Jonah Goldberg
Friday, June 12, 2009
When an abortion provider in Wichita, Kan., was murdered, the predictable chorus pointed fingers at Fox News' Bill O'Reilly. After all, O'Reilly had said that George Tiller was a "baby killer" and had railed against the doctor's late-term abortion practice for years. He must be to blame! No one bothered to ask whether Tiller's accused murderer had ever watched O'Reilly, or to ponder whether a militant pro-life extremist really needed a talk-show host to tell him anything he didn't already know about one of less than a dozen doctors in the country who still performed third-trimester abortions.
But, never mind. Such details don't matter when you're trying to delegitimize people.
Now we have James von Brunn. He is an 88-year-old loon, considered a dangerous nut even within the dangerous-nut community. He took his gun and shot up the Holocaust Museum and murdered a guard. Reporting suggests that von Brunn wanted to fulfill his revenge fantasies against the Jewish-neocon globalist cabal, which apparently outsources much of its work to the Bush family. A 9/11 truther, convinced that the bagel-snarfing, string-pulling Jooooooooooozzz are behind everything, von Brunn is the kind of fanatic the zombies who talk to themselves at the bus station would give a wide berth.
But, of course, we have Sarah Palin to thank for von Brunn. So says some genius at the Daily Kos. A competing braniac at the Huffington Post says, "Thank you very much Karl Rove and your minions." Pretty much the entire media establishment is comfortable labeling von Brunn as a member of the "far right." Putting aside other objections to that nomenclature, if von Brunn is a member of the far right, then it would be helpful and journalistically responsible if the press would start calling Rush Limbaugh, Newt Gingrich, Sean Hannity, et al., moderates and centrists.
That won't happen, because the whole point of these exercises is to paint the right as an undifferentiated blob of evil.
Never mind that von Brunn isn't a member of the far right. Nor is he a member of the far left, as some on the right are claiming. He's not a member of anything other than the crazy caucus. Von Brunn's True North is conspiratorial anti-Semitism and anti-Zionism. He's not a member of the Christian Right. In fact, he denounces Christianity -- just as Hitler did -- as a Jewish plot against paganism and Western vigor. Nor is he a capitalist. Again, just as Hitler did, he hails socialism as the solution to the West's problems.

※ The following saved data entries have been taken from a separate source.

(** A typed read returns a value exactly when its bytes are data outside
    every object. *)
Lemma Read_ref_protected p t r p' :
  PARCEL_OBJECT_CHECK = true -> parcel_wf alimit p -> StronglySorted Z.le (objects p) -> passed p ->
  Read_ref t p = Some (r, p') ->
  let ub := readCursor_ p + Z.of_nat (csize t) in
  passed p' /\ objects p' = objects p /\
  (is_Some r <-> Z.of_nat (csize t) <= GetReadableBytes p /\ misses (readCursor_ p) ub (objects p)).
Proof.
  intros Hcfg Hp Hs Hpass. unfold Read_ref, read_word. set (n := Z.of_nat (csize t)).
  pose proof (csize_pos t) as Hn. fold n in Hn. intros E. set (ub := readCursor_ p + n).
  destruct (Z.leb_spec n (GetReadableBytes p)) as [Hle|Hlt].
  2:{ unfold mbind, pm_bind, pm_get, mret, pm_ret, id in E.
      destruct (Z.leb_spec n (GetReadableBytes p)); [lia|]. simplify_eq/=.
      split_and!; [done|done|]. split; [by intros []|lia]. }
  rewrite GetReadableBytes_eq in Hle. pose proof (wf_read _ _ Hp). pose proof (wf_size _ _ Hp).
  pose proof (wf_cap _ _ Hp).
  destruct (ValidateReadData_spec alimit p (u64 (readCursor_ p + n)) Hp) as (ok & k & Ev & Hp1).
  destruct (ValidateReadData_exact p _ ok _ Hcfg Hp Hs Hpass Ev) as (Hyes & Hno & Hpass1 & Ho1 & Hr1).
  assert (u64 (readCursor_ p + n) = ub) as Hub by (unfold u64; rewrite wrapU_small by lia; done).
  rewrite Hub in *.
  unfold mbind, pm_bind, pm_get, id in E.
  destruct (Z.leb_spec n (GetReadableBytes p)) as [Hle'|Hgt];
    [|rewrite GetReadableBytes_eq in Hgt; lia].
  rewrite Hub, Ev in E. fold n in E.
  pose proof (passed_move (set_next p k) n Hpass1) as Hmove. simpl in Hmove.
  destruct ok; unfold move_read, pm_put, pm_access in E; simpl in E.
  - destruct (load_unread alimit p n Hp) as [El|[? _]]; [lia|lia| |lia].
    unfold mbind, option_bind in El, E. rewrite El in E. unfold mret, pm_ret in E. simplify_eq/=.
    split_and!; [apply Hmove; lia|done|]. split; [auto|by eexists].
  - unfold mret, pm_ret in E. simplify_eq/=.
    split_and!; [apply Hmove; lia|done|]. split; [by intros []|]. intros [_ Hm]. by destruct (Hno eq_refl).
Qed.
End protection.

Still, if we are going to play this game where we take the words of politicians and pundits, compare them to the words of murderers and psychopaths, and then assign blame accordingly, then let's blame the New York Times, Chris Matthews, left-wing blogs everywhere and the academics who penned "The Israel Lobby" (which blames a fifth column of Israel loyalists for our troubles).
After all, for years, mainstream liberalism and other outposts of paranoid Bush hatred have portrayed neoconservatives -- usually code for conservative Jews and other supporters of Israel -- as an alien, pernicious cabal. "They have penetrated the culture at nearly every level from the halls of academia to the halls of the Pentagon," observed the New York Times. "... They've accumulated the wherewithal financially (and) professionally to broadcast what they think over the airwaves to the masses or over cocktails to those at the highest levels of government."
NBC's Chris Matthews routinely used the word "neocon" as if it was code for "traitor." He asked one guest whether White House neocons are "loyal to the Kristol neoconservative movement, or to the president?" Von Brunn may have wondered the same thing, which is why he reportedly had the offices of Bill Kristol's "Weekly Standard" on his hit list.
Unhinged Bush-hater Andrew Sullivan insists that, "The closer you examine it, the clearer it is that neoconservatism, in large part, is simply about enabling the most irredentist elements in Israel and sustaining a permanent war against anyone or any country who disagrees with the Israeli right." Leading liberal intellectual Michael Lind warned about the alarming fact that "the foreign policy of the world's only global power is being made by a small clique" of neoconservative plotters.
Even with Bush out of the picture, some see the problem emerging again. Just this week, Jeremiah Wright, the president's longtime mentor and pastor, whined that, "Them Jews aren't going to let him talk to me."
Maniacs like von Brunn connect dots that aren't there because that's what paranoid anti-Semites do. What's the left's excuse?